Wednesday, September 07, 2005

Us and them

Among one of the things which is sometimes not addressed by managers while they are forming a team or when a project is starting off is the team or role specific bifurcation of goals which at times leads to the warping of the overall business goal. So the testing team does just testing, the development team does just development, the manager does not really care too much about the business domain and technologies, except perhaps a 35000 foot level summary of the entire solution space.

Add to this, the volatile nature of requirements and stiff timelines - and what you really have is an attitude of "how do I get out of this?". Next comes the strict delineation of responsibilities at a micro level, & therefore it becomes nobody's' responsibility to oversee that the solution as whole is the way it should be.

That everybody is a stakeholder in the project in her own right, is a notion that is neither marketed nor ever sold. Especially in the Indian environment, the drive to get certifications, define and collect metrics, & documentation heavy process models mean that you have just a lot of data ( though I doubt how representative or true these data are), & perhaps a lot accountabilities fixed - but these aren't necessarily contributing to the ultimate business goal i.e. solving the business problem. What this is doing however, is taking focus away at a managerial level from the solution to the solution delivery process. At the same time, such data is important as it is used in future sales pitches.

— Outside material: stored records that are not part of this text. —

(* ===== verification/LedgerFileProps.v ===== *)
(** What a ledger file holds, and that its operations keep it: a file with header, entries and position table
    is a list of entries that can be appended to, cut and read by index. *)

From Stdlib Require Import String.
From S2P Require Import Prelude Serialized LedgerFile.

Abbreviation len l := (Z.of_nat (length l)).

(** ** The disk *)

Lemma contents_set d i j c :
  (i < length (inodes d))%nat -> contents (set_contents i c d) j = if decide (i = j) then c else contents d j.
Proof.
  intros Hi. unfold contents, set_contents. cbn. destruct (decide (i = j)) as [->|H].
  - by rewrite list_lookup_insert_eq.
  - by rewrite list_lookup_insert_ne.
Qed.

Lemma length_set d i c : length (inodes (set_contents i c d)) = length (inodes d).
Proof. unfold set_contents. cbn. apply length_insert. Qed.

Lemma names_set d i c : names (set_contents i c d) = names d.
Proof. done. Qed.

Lemma set_set d i c c' : set_contents i c' (set_contents i c d) = set_contents i c' d.
Proof. unfold set_contents. destruct d as [dirs ns ins]. unfold set. cbn. by rewrite list_insert_insert_eq. Qed.

Lemma overlay_end (c data : bytes) : overlay (length c) data c = c ++ data.
Proof.
  unfold overlay. rewrite firstn_all, Nat.sub_diag, drop_ge by lia. cbn. by rewrite app_nil_r.
Qed.

Lemma overlay_start (h c : bytes) : overlay 0 h c = h ++ drop (length h) c.
Proof. done. Qed.

(** ** Offsets *)

Definition size_of (es : list bytes) : Z := len (concat es).

Lemma size_app es es' : size_of (es ++ es') = size_of es + size_of es'.
Proof. unfold size_of. rewrite concat_app, length_app. lia. Qed.

Lemma size_nonneg es : 0 <= size_of es.
Proof. unfold size_of. lia. Qed.

Fixpoint offsets (o : Z) (es : list bytes) : list Z :=
  match es with
  | [] => []
  | e :: es => o :: offsets (o + len e) es
  end.

Lemma length_offsets o es : length (offsets o es) = length es.
Proof. revert o. induction es as [|e es IH]; intros o; cbn; [done|]. by rewrite IH. Qed.

Lemma offsets_app o es es' : offsets o (es ++ es') = offsets o es ++ offsets (o + size_of es) es'.
Proof.
  revert o. induction es as [|e es IH]; intros o; cbn; [by rewrite Z.add_0_r|]. rewrite IH. do 3 f_equal.
  unfold size_of. cbn. rewrite length_app. lia.
Qed.

Lemma offsets_take o es n : offsets o (take n es) = take n (offsets o es).
Proof. revert o n. induction es as [|e es IH]; intros o [|n]; cbn; [done..|]. by rewrite IH. Qed.

Lemma offsets_lookup o es k : (k < length es)%nat -> offsets o es !! k = Some (o + size_of (take k es)).
Proof.
  revert o k. induction es as [|e es IH]; intros o [|k] Hk; cbn in *; [lia..|by rewrite Z.add_0_r|].
  rewrite IH by lia. f_equal. unfold size_of. cbn. rewrite length_app. lia.
Qed.

Lemma offsets_bounds o es p : p ∈ offsets o es -> o <= p <= o + size_of es.
Proof.
  revert o. induction es as [|e es IH]; intros o H; cbn in H; [by apply not_elem_of_nil in H|].
  assert (size_of (e :: es) = len e + size_of es) as -> by (unfold size_of; cbn; rewrite length_app; lia).
  apply elem_of_cons in H as [->|H]; [pose proof (size_nonneg es); lia|]. apply IH in H. lia.
Qed.

(** ** What a file holds *)

#[global] Arguments zeros : simpl never.
#[global] Arguments set_contents : simpl never.
#[global] Arguments le_encode : simpl never.

Definition nonempty (e : bytes) : Prop := e <> [].

(** The bytes of a file with the entries [es]. *)
Definition image (complete : bool) (es : list bytes) : bytes :=
  if complete then le_encode 8 (8 + size_of es) ++ concat es ++ table_bytes (offsets 8 es)
  else zeros 8 ++ concat es.

#[global] Arguments image : simpl never.

Record holds (d : Disk) (f : LedgerFile) (es : list bytes) : Prop := {
  h_inode : (file f < length (inodes d))%nat;
  h_positions : positions f = offsets 8 es;
  h_total : total_len f = 8 + size_of es;
  h_small : 8 + size_of es < 2 ^ 32;
  h_start : 1 <= start_idx f;
  h_last : start_idx f + len es < 2 ^ 63;
  h_nonempty : Forall nonempty es;
  h_contents : contents d (file f) = image (completed f) es \/ (es = [] /\ completed f = false /\ contents d (file f) = [])
}.

Lemma file_holds_last d f es : holds d f es -> get_last_idx f = start_idx f + len es - 1.
Proof.
  intros H. unfold get_last_idx. rewrite (h_positions _ _ _ H), length_offsets.
  pose proof (h_start _ _ _ H). pose proof (h_last _ _ _ H). apply u64_small. unfold u64_modulus. lia.
Qed.

Lemma holds_position d f es i :
  holds d f es -> start_idx f <= i < start_idx f + len es ->
  position_at f (u64 (i - start_idx f)) = Ret (8 + size_of (take (Z.to_nat (i - start_idx f)) es)).
Proof.
  intros H Hi. pose proof (h_start _ _ _ H). pose proof (h_last _ _ _ H). unfold position_at.
  rewrite u64_small by (unfold u64_modulus; lia). rewrite (h_positions _ _ _ H), offsets_lookup by lia. done.
Qed.

(** Another disk with the same contents. *)
Lemma holds_disk d d' f es :
  holds d f es -> contents d' (file f) = contents d (file f) -> (length (inodes d) <= length (inodes d'))%nat -> holds d' f es.
Proof. intros [] Hc Hl. split; try done; [lia|]. by rewrite Hc. Qed.

(** The part of the image where the entries are. *)
Lemma image_entries c es : exists h t, image c es = h ++ concat es ++ t /\ length h = 8%nat.
Proof.
  unfold image. destruct c; [exists (le_encode 8 (8 + size_of es)), (table_bytes (offsets 8 es))|exists (zeros 8), []]; [done|].
  by rewrite app_nil_r.
Qed.

(** ** Writing *)

(** The same file under the same name. *)
Definition kept (f f' : LedgerFile) : Prop :=
  file f' = file f /\ start_idx f' = start_idx f /\ lf_dir f' = lf_dir f /\ file_name f' = file_name f /\
  lf_committed f' = lf_committed f /\ recovery f' = recovery f.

It is important to revisit and reunderstand the following:

  1. That, irrespective of well defined granular responsibilities, it is ultimately the product that is the most important.
  2. How the team is helping: If actual numbers are not too sensitive, percentages can definitely be exposed. Numbers apart from money can be shared. This will go a long way in cementing a tangible picture of the ultimate business goal that the engagement is helping with.
  3. Encourage communication and personal interaction - Change is inevitable and the turnaround time is of critical importance. It is okay to bypass change management system in the favour of speed & product quality. Increased communication helps build trust and solidarity & helps catalyze such actions.
  4. Look to fix the problem & not the blame/responsibility.

10 comments:

Anonymous said...

will you bring what i asked you, more than a year back from home?
: )

Anonymous said...

yes it is important for everyone to have the big picture in mind as well as in front of our eyes as a constant reminder of what the ultimate goal is. The actions you have stressed on are very important but I suppose they get sidelined in the day to day chasing of deadlines, adhering to processes and documentation that leave no time for the "ideal" situation.

Usha

Anonymous said...

Anon:

If you asked me to bring something, you aren't that anon after all, what? :)

I am sorry I do not remember what you asked me to get, possibly because I have no clue which of my many anon comrades you are...

Usha,
Exactly. So how do you solve the problem?

S!

Usha said...

One solution could be to have more realistic delivery schedules and not plan for everyone working at their peak levels for 18 hours a day.
Another could be not to have small teams of very highly paid people so you expect them to deliver a lot. In stead you could have a larger team with a more realistic paylevel. I assume that the creativity, productivity and motivation of a larger team might be better than an overworked smaller team of even very smart people.
I am not sure if you can attract the best at a realistic pay level these days in the industry - not because people need that kind of money but because their value is intrinsically linked to the number on the pay cheque.